In case you didn’t have enough to worry about, there are signs that foreign fighters are joining up with the Islamic State:
Douglas McAuthur McCain, of San Diego, California, was killed over the weekend fighting for the Islamic State of Iraq and al-Sham (ISIS), according to the Free Syrian Army. Photos of McCain’s passport and of his body — which feature a distinctive neck tattoo — have been seen by NBC News. According to an activist linked to the Free Syrian Army who also saw the body and travel document, McCain was among three foreign jihadis fighting with ISIS who died during the battle.
This should put radicals who object to effective anti-terrorism on defense. We don’t know whether this specific jihadist killed anyone, but he reportedly had taken up arms in league with an enemy of the United States. So let’s play out what would happen at various stages in his evolution as a jihadist if anti-government extremists got their way.
He almost certainly had some contact direct or indirect with terrorists or their affiliates. It may have even been a mode of contact common to many foreign jihadists. But if we rip out the National Security Agency surveillance program or make it so cumbersome that intelligence officials can’t detect developments in real time, any chance to stop the jihadist wannabe before he left the country would be lost. I suppose the libertarians would shrug and say that’s acceptable.
Then suppose while he is still in training or running errands for his new comrades in Syria, the United States gets whiff of his identity and has an opportunity to take him out by drone. We have no forces on the ground (the isolationist types are against that as well), but if we listen to the libertarians and leftists, we can’t touch him. Presumably we have to wait until he is in battle and has already killed or maimed innocents. Or because he is an American, do we have to go get a search warrant to arrest him? This sounds bizarre — and it and the anti-drone crowd are just that.

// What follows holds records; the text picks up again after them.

(* ===================================================================== *)
(** ** Further properties: voice state updates and channel moves         *)
(* ===================================================================== *)

(** The Player objects after [_sendVoiceUpdate] are those before. *)
Lemma sendVoiceUpdate_heap cls (self : ident) (w : World) :
  heap (snd (_sendVoiceUpdate cls self w)) = heap w.
Proof.
  unfold _sendVoiceUpdate, bind, get_player, lift. cbn [fst snd].
  destruct (set_eqb ["sessionId"; "event"] (dict_keys (_voiceState (heap w self))));
    [|reflexivity].
  destruct (py_subscript (PDict (_voiceState (heap w self))) (PStr "sessionId"));
    [|reflexivity].
  destruct (py_subscript (PDict (_voiceState (heap w self))) (PStr "event"));
    [|reflexivity].
  apply node_send_heap.
Qed.

(** A state update naming a channel the client cannot resolve raises
    AttributeError (from the log line that reads [channel.id]): the
    session id is already stored, the Player stays bound to its channel,
    and nothing is sent. *)
Theorem state_update_unknown_channel_raises :
  forall cls (self : ident) (w : World) (d : list (string * pyval))
         (sid cid : pyval),
    dict_get "session_id" d = Some sid ->
    dict_get "channel_id" d = Some cid ->
    is_None cid = false ->
    get_channel w cid = None ->
    let r := on_voice_state_update cls self (PDict d) w in
    fst r = Raise (AttributeError "NoneType" "id") /\
    channel (heap (snd r) self) = channel (heap w self) /\
    _voiceState (heap (snd r) self)
    = dict_set "sessionId" sid (_voiceState (heap w self)) /\
    node (snd r) = node w.
Proof.
  intros cls self w d sid cid Hs Hc Hn Hg. cbv zeta.
  run_player. cbn [py_subscript]. rewrite Hs, Hc. cbn [fst snd]. rewrite Hn.
  cbn [fst snd].
  replace (get_channel (set_heap _ w) cid) with (get_channel w cid)
    by (destruct cid; reflexivity).
  rewrite Hg. cbn [channel_neq raise fst snd heap set_heap node].
  rewrite heap_upd_same. repeat split.
Qed.

Lemma state_update_unknown_channel_raises_witness :
  let d := [("session_id", PStr "s1"); ("channel_id", PInt 77)] in
  dict_get "session_id" d = Some (PStr "s1") /\
  dict_get "channel_id" d = Some (PInt 77) /\
  is_None (PInt 77) = false /\
  get_channel world_fresh (PInt 77) = None /\
  let r := on_voice_state_update Node_class 0%nat (PDict d) world_fresh in
  fst r = Raise (AttributeError "NoneType" "id") /\
  channel (heap (snd r) 0%nat) = channel (heap world_fresh 0%nat) /\
  _voiceState (heap (snd r) 0%nat)
  = dict_set "sessionId" (PStr "s1") (_voiceState (heap world_fresh 0%nat)) /\
  node (snd r) = node world_fresh.
Proof.
  split; [reflexivity|]. split; [reflexivity|]. split; [reflexivity|].
  split; [reflexivity|].
  exact (@state_update_unknown_channel_raises Node_class 0%nat world_fresh
           [("session_id", PStr "s1"); ("channel_id", PInt 77)]
           (PStr "s1") (PInt 77) eq_refl eq_refl eq_refl eq_refl).
Defined.

(** A state update that lacks [session_id] raises KeyError and changes
    nothing; one that has it but lacks [channel_id] raises KeyError
    after the session id was stored. *)
Theorem state_update_missing_keys :
  forall cls (self : ident) (w : World) (d : list (string * pyval)) (sid : pyval),
    (dict_get "session_id" d = None ->
     on_voice_state_update cls self (PDict d) w
     = (Raise (KeyError "session_id"), w)) /\
    (dict_get "session_id" d = Some sid -> dict_get "channel_id" d = None ->
     let r := on_voice_state_update cls self (PDict d) w in
     fst r = Raise (KeyError "channel_id") /\
     _voiceState (heap (snd r) self)
     = dict_set "sessionId" sid (_voiceState (heap w self)) /\
     node (snd r) = node w).
Proof.
  intros cls self w d sid. split.
  - intros Hs. run_player. cbn [py_subscript]. rewrite Hs. reflexivity.
  - intros Hs Hc. cbv zeta. run_player. cbn [py_subscript]. rewrite Hs, Hc.
    cbn [fst snd heap set_heap node]. rewrite heap_upd_same. repeat split.
Qed.

Lemma state_update_missing_keys_witness :
  (dict_get "session_id" [("channel_id", PInt 10)] = None /\
   on_voice_state_update Node_class 0%nat (PDict [("channel_id", PInt 10)]) world_fresh
   = (Raise (KeyError "session_id"), world_fresh)) /\
  (dict_get "session_id" [("session_id", PStr "s1")] = Some (PStr "s1") /\
   dict_get "channel_id" [("session_id", PStr "s1")] = None /\
   let r := on_voice_state_update Node_class 0%nat
              (PDict [("session_id", PStr "s1")]) world_fresh in
   fst r = Raise (KeyError "channel_id") /\
   _voiceState (heap (snd r) 0%nat)
   = dict_set "sessionId" (PStr "s1") (_voiceState (heap world_fresh 0%nat)) /\
   node (snd r) = node world_fresh).
Proof.
  split.
  - split; [reflexivity|].
    exact (proj1 (state_update_missing_keys Node_class 0%nat world_fresh
                    [("channel_id", PInt 10)] PNone) eq_refl).
  - split; [reflexivity|]. split; [reflexivity|].
    exact (proj2 (state_update_missing_keys Node_class 0%nat world_fresh
                    [("session_id", PStr "s1")] (PStr "s1")) eq_refl eq_refl).
Defined.

Lemma find_channel_id (z : Z) (l : list VoiceChannel) (c : VoiceChannel) :
  find (fun c => channel_id c =? z) l = Some c -> channel_id c = z.
Proof.
  intros H. apply find_some in H. destruct H as (_ & H). now apply Z.eqb_eq.
Qed.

Let’s skip ahead. Perhaps the terrorist drifts into Iraq or territory controlled by the Free Syrian Army. Rather than kill or extract information by torture (the real kind that leaves permanent injury), the forces turn him over to the U.S. military in Iraq or elsewhere. The “treat war like a crime” gang would immediately read him his Miranda rights and ship him back into the United States for trial. But the “evidence” against him does not pass muster under civilian criminal justice standards, so he goes free. Or perhaps we get a conviction, but without extracting valuable information that might save lives or help foil the terrorists’ operation. Too bad, I guess, for the victims of terror attacks that might have been prevented. And then, of course, the convicted terrorist goes to a U.S. prison, where he can inculcate other convicts with his jihadist philosophy. They will be getting out, in many cases, rather soon. Now we have a group of jihadists to worry about.
None of this is improbable. It is, however, the inevitable consequence of a mindset that says we can’t drone American jihadists overseas, can’t set up an efficient data collection system, can’t interrogate jihadists without Mirandizing them and can’t put them in the Guantanamo Bay prison, where they can be isolated from a civilian prison population. The pols need to acknowledge the consequences of the policies they advocate — and then be held accountable by voters for a disposition that needlessly incorporates civilian criminal justice principles into war. But then again, many of these same folks don’t think we are at war or think we shouldn’t be.
What, then, do they favor — more ambulances for the next 9/11-type attack on the homeland?